Having volunteered before, Avery Strada, the current program director with RHINO, had some connection to the city before she moved here with her husband in 2009. Without finding jobs first, they came to the city because they knew they had to be a part of the rebuilding efforts. In a short time, with her experience with volunteering and working with youth ministries, Strada was able to take her energy and passion for New Orleans and become part of the communal response to the disasters of 2005.

That same communal response, that of thousands of volunteers from around the country (and the world), was the rare silver lining in the narrative of the storm’s aftermath, and it inspired one of NOAHH’s most enduring post-Katrina relationships: Rebuilding Hope in New Orleans (RHINO) began in the wake of Hurricane Katrina and the levee failures as part of the commitment St. Charles Avenue Presbyterian Church (SCAPC) had for the city.

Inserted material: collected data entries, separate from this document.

(* ===== verification/Paging.v ===== *)
(** Page tables, the first part of [src/src/mem/vmm.c].

    A table is 512 64-bit entries in a frame, read and written through the
    direct map in the memory the frame allocator manages, so every operation
    threads the allocator's state.  A pointer to an entry is its address;
    [None] is the NULL of [vmm_walk_to_pte].  TLB flushes have no counterpart:
    the model reads the tables on every translation. *)
From S2P Require Import Prelude Machine StringLib Pmm Frames Kmalloc.

Definition VMM_FLAG_PRESENT : Z := 1.
Definition VMM_FLAG_WRITABLE : Z := 2.
Definition VMM_FLAG_USER : Z := 4.
Definition VMM_FLAG_SHM : Z := 8.
Definition PTE_FLAG_SHARED : Z := 512.
Definition PML4_INDEX : Z := 0x27.
Definition PDPT_INDEX : Z := 0x1e.
Definition PD_INDEX : Z := 0x15.
Definition PT_INDEX : Z := 0xc.

(** [(uint64_t)(~0xFFF)]: the [int] is sign-extended. *)
Definition ADDR_MASK : Z := u64 (Z.lnot 0xFFF).

Definition pte_get_addr (e : Z) : Z := Z.land e ADDR_MASK.
Definition pte_get_flags (e : Z) : Z := Z.land e 0xFFF.
Definition pte_set_addr (e phys : Z) : Z :=
  let flags := Z.land e 0xFFF in
  let addr := Z.land phys ADDR_MASK in
  Z.lor addr flags.

(** [entry & flag] as a condition. *)
Definition has (flag e : Z) : bool := negb (Z.land e flag =? 0).

Definition tbl_index (va sh : Z) : Z := Z.land (Z.shiftr va sh) 0x1FF.

Section Paging.
Context {A : Type} `{FrameAllocator A}.
Implicit Types (s : A) (tbl va pa flags : Z).

Definition rd s (tbl i : Z) : Z := load64 (fa_mem s) (tbl + 8 * i).
Definition wr s (tbl i e : Z) : A := fa_set_mem s (store64 (fa_mem s) (tbl + 8 * i) e).
Definition zero_page s (virt : Z) : A := fa_set_mem s (memset (fa_mem s) virt 0 PAGE_SIZE).

(** One level of the walk: the table entry [tbl[idx]] points to. *)
Definition next_table s (tbl idx : Z) (create_if_missing : bool) : option Z * A :=
  let e := rd s tbl idx in
  if negb (has VMM_FLAG_PRESENT e) then
    if create_if_missing then
      let '(new_tab_phys, s) := fa_alloc s in
      if new_tab_phys =? 0 then (None, s)
      else
        let virt := phys_to_hhdm s new_tab_phys in
        let s := zero_page s virt in
        let e := Z.lor (Z.lor (Z.lor (pte_set_addr 0 new_tab_phys) VMM_FLAG_PRESENT)
                              VMM_FLAG_WRITABLE) VMM_FLAG_USER in
        (Some virt, wr s tbl idx e)
    else (None, s)
  else (Some (phys_to_hhdm s (pte_get_addr e)), s).

(** The address of the page-table entry for [va]. *)
Definition vmm_walk_to_pte s (pml4 va : Z) (create_if_missing : bool) : option Z * A :=
  match next_table s pml4 (tbl_index va PML4_INDEX) create_if_missing with
  | (None, s) => (None, s)
  | (Some pdpt, s) =>
      match next_table s pdpt (tbl_index va PDPT_INDEX) create_if_missing with
      | (None, s) => (None, s)
      | (Some pd, s) =>
          match next_table s pd (tbl_index va PD_INDEX) create_if_missing with
          | (None, s) => (None, s)
          | (Some pt, s) => (Some (pt + 8 * tbl_index va PT_INDEX), s)
          end
      end
  end.

Definition rd_pte s (pte : Z) : Z := load64 (fa_mem s) pte.
Definition wr_pte s (pte e : Z) : A := fa_set_mem s (store64 (fa_mem s) pte e).

Definition vmm_virt2phys s (pml4 va : Z) : Z :=
  match fst (vmm_walk_to_pte s pml4 va false) with
  | None => 0
  | Some pte =>
      if negb (has VMM_FLAG_PRESENT (rd_pte s pte)) then 0
      else u64 (pte_get_addr (rd_pte s pte) + Z.land va 0xFFF)
  end.

Definition vmm_map_page s (pml4 va : Z) pa flags : A :=
  match vmm_walk_to_pte s pml4 va true with
  | (None, s) => s
  | (Some pte, s) =>
      let e := rd_pte s pte in
      let s :=
        if has VMM_FLAG_PRESENT e then
          let old_phys := pte_get_addr e in
          if negb (old_phys =? pa) && negb (has PTE_FLAG_SHARED e) then fa_free s old_phys else s
        else s in
      wr_pte s pte (Z.lor (Z.lor (pte_set_addr 0 pa) flags) VMM_FLAG_PRESENT)
  end.

Definition vmm_unmap_page s (pml4 va : Z) : A :=
  match fst (vmm_walk_to_pte s pml4 va false) with
  | None => s
  | Some pte => wr_pte s pte 0
  end.

(** A new address space shares the kernel half of [kern_pml4]. *)
Definition vmm_new_pml4 s (kern_pml4 : Z) : Z * A :=
  let '(pml4_phys, s) := fa_alloc s in
  if pml4_phys =? 0 then (0, s)
  else
    let virt := phys_to_hhdm s pml4_phys in
    let s := zero_page s virt in
    (pml4_phys,
     fa_set_mem s (memcpy (fa_mem s) (virt + 8 * 256) (kern_pml4 + 8 * 256) (256 * 8))).
(** [vfs_navigate] picks the mount with the longest path that is a prefix of the
    given one ending at a component boundary, and from its root follows the
    remaining components one [finddir] at a time, ignoring repeated slashes; every
    node on the way must be a directory.  It returns whenever no component is
    longer than 127 bytes. *)
Theorem vfs_navigate_correct mounts path fuel :
  Forall (fun n => (length n <= 127)%nat) (components (drop (Z.to_nat (fst (best_mount mounts path))) path)) ->
  (length path < fuel)%nat ->
  let '(len, root) := best_mount mounts path in
  vfs_navigate fuel mounts path =
    Some (match root with Some r => follow (components (drop (Z.to_nat len) path)) r | None => None end) /\
  (forall m, m ∈ mounts -> mount_matches path m = true -> Z.of_nat (length (mp_path m)) <= len) /\
  (root <> None -> exists m, m ∈ mounts /\ mount_matches path m = true /\ mp_root m = root /\
     len = Z.of_nat (length (mp_path m))).
Proof.
  intros Hc Hf. pose proof (best_mount_acc mounts path (-1, None)) as (_ & H2 & H3).
  unfold vfs_navigate. fold (best_mount mounts path) in H2, H3.
  destruct (best_mount mounts path) as [len root]. cbn [fst] in *. split; [|split; [done|]].
  - destruct root as [r|]; [|done]. apply nav_loop_spec; [done|]. rewrite length_drop. lia.
  - intros Hr. destruct H3 as [?|(m & Hm & Hmm & ?)]; [by simplify_eq|]. exists m. by simplify_eq.
Qed.

(** C16: A path whose first component below the mount is 128 bytes or longer makes
    [vfs_navigate] loop forever: no number of iterations gives a result. *)
Theorem vfs_navigate_long_name_hangs mounts path len root c l :
  best_mount mounts path = (len, Some root) ->
  skip_slashes (drop (Z.to_nat len) path) = c :: l ->
  (128 <= length (fst (take_name (c :: l))))%nat ->
  forall fuel, vfs_navigate fuel mounts path = None.
Proof.
  intros Hb Hs Hl fuel. unfold vfs_navigate. rewrite Hb. destruct fuel as [|fuel]; [done|].
  cbn [nav_loop]. unfold nav_step. destruct (drop (Z.to_nat len) path) as [|d rel]; [done|].
  rewrite Hs. by rewrite name_loop_spins by (exact Hl || apply Nat.le_0_l).
Qed.
End Navigate.

(** A file system with one directory ([true]) that holds itself and one file. *)
Definition ex_finddir (n : bool) : option (list Z -> option bool) :=
  if n then Some (fun name => if bool_decide (name = [97]) then Some true
                              else if bool_decide (name = [98]) then Some false else None) else None.

Lemma vfs_navigate_correct_witness :
  let flags := fun n : bool => if n then 2 else 1 in
  let mounts := [Mount [47] (Some true); Mount [47; 100] (Some true)] in
  vfs_navigate flags ex_finddir 20 mounts [47; 100; 47; 97; 47; 47; 98] = Some (Some false).
Proof.
  intros flags mounts.
  destruct (vfs_navigate_correct flags ex_finddir mounts [47; 100; 47; 97; 47; 47; 98] 20) as [H _].
  - vm_compute. repeat constructor.
  - vm_compute. lia.
  - exact H.
Defined.

Lemma vfs_navigate_long_name_hangs_witness :
  let flags := fun n : bool => if n then 2 else 1 in
  vfs_navigate flags ex_finddir 5000 [Mount [47] (Some true)] (47 :: replicate 128 97) = None.
Proof.
  intros flags.
  apply (vfs_navigate_long_name_hangs flags ex_finddir _ (47 :: replicate 128 97) 1 true 97 (replicate 127 97)).
  - vm_compute. reflexivity.
  - vm_compute. reflexivity.
  - apply Nat.leb_le. vm_compute. reflexivity.
Defined.
Record files_inv st : Prop := {
  fi_acct : acct ∅ (fs_v st) (all_fds (fs_tasks st));
  fi_tables : tables_ok (fs_tasks st);
  fi_curr : fs_curr st <> 0;
  fi_task : is_Some (curr_task st) }.

(** The outcome of a call: the invariant again, or the failure [P]. *)
Definition keeps (P : Prop) (o : option (Z * fsys W Hp)) : Prop :=
  match o with Some (_, st') => files_inv st' | None => P end.

Lemma keeps_fail P st : files_inv st -> keeps P (fail st).
Proof. done. Qed.

Lemma all_fds_room st : files_inv st -> Z.of_nat (length (all_fds (fs_tasks st))) + 16 <= 2 ^ 31.
Proof.
  intros [I Ht _ _]. pose proof (ac_len _ _ _ I) as Hl. rewrite (all_fds_length _ Ht) in *. cbn in *. lia.
Qed.

(** Only the open files change. *)
Lemma inv_with_v st v : files_inv st -> acct ∅ v (all_fds (fs_tasks st)) -> files_inv (with_v st v).
Proof. intros [I Ht Hc Hk] Iv. by split. Qed.

Lemma fget_in st t fd : files_inv st -> curr_task st = Some t -> bad_fd fd = false -> fget t fd ∈ all_fds (fs_tasks st).
Proof.
  intros [I Ht _ _] Hc Hfd. destruct (put_fd_perm _ _ _ _ Ht Hc Hfd) as (rest & E & _). rewrite E.
  apply list_elem_of_here.
Qed.

(** A descriptor of task [a] changes, and the files with it. *)
Lemma inv_put st a t fd p v : files_inv st -> fs_tasks st !! a = Some t -> bad_fd fd = false ->
  (forall rest, all_fds (fs_tasks st) ≡ₚ fget t fd :: rest -> acct ∅ v (p :: rest)) ->
  files_inv (put_task (with_v st v) a (fput t fd p)).
Proof.
  intros [I Ht Hc Hk] Ha Hfd Hv. destruct (put_fd_perm _ _ _ _ Ht Ha Hfd) as (rest & E1 & E2).
  split; cbn [fs_v fs_tasks fs_curr put_task with_tasks with_v].
  - rewrite E2. by apply Hv.
  - by apply tables_put.
  - done.
  - unfold curr_task. cbn. destruct (decide (a = fs_curr st)) as [->|]; [rewrite lookup_insert_eq; eauto|].
    by rewrite lookup_insert_ne.
Qed.

Lemma set_fd_curr st t v fd p : curr_task st = Some t ->
  set_fd (with_v st v) fd p = Some (put_task (with_v st v) (fs_curr st) (fput t fd p)).
Proof. intros Hc. unfold set_fd. change (curr_task (with_v st v)) with (curr_task st). by rewrite Hc. Qed.

(** [case_task]: the current task of a state with the invariant; [use_fd]: the
    tests of a descriptor number and of its entry. *)
Ltac case_task I t Hc := destruct (fi_task _ I) as [t Hc]; rewrite ?Hc; cbn [mbind option_bind];
  rewrite ?(proj2 (Z.eqb_neq _ _) (fi_curr _ I)); rewrite ?Hc; cbn [mbind option_bind].

Lemma transfer_inv st rw a1 a2 a3 :
  (forall v L p size buf, acct ∅ v L -> p ∈ L -> exists n v', rw v p size buf = Some (n, v') /\ acct ∅ v' L) ->
  files_inv st -> keeps False (sys_transfer rw st a1 a2 a3).
Proof.
  intros Hrw I. unfold sys_transfer. destruct (bad_fd (s8 a1)) eqn:Hfd; [done|]. case_task I t Hc.
  destruct (Z.eqb_spec (fget t (s8 a1)) 0) as [|Hp0]; [done|]. destruct (negb _); [done|].
  destruct (Hrw (fs_v st) _ _ a3 a2 (fi_acct _ I) (fget_in _ _ _ I Hc Hfd)) as (n & v' & -> & Iv).
  cbn [mbind option_bind keeps]. by apply inv_with_v.
Qed.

With over 100 years of service in the city, SCAPC’s roots are deep in the New Orleans community. In the aftermath of the storm, the church knew it had to find a way to help the city rebuild, as they put it, physically and spiritually, and they had many people contacting them to find out how they could help. With resources relatively low at that time, the church took what it had to achieve their mission.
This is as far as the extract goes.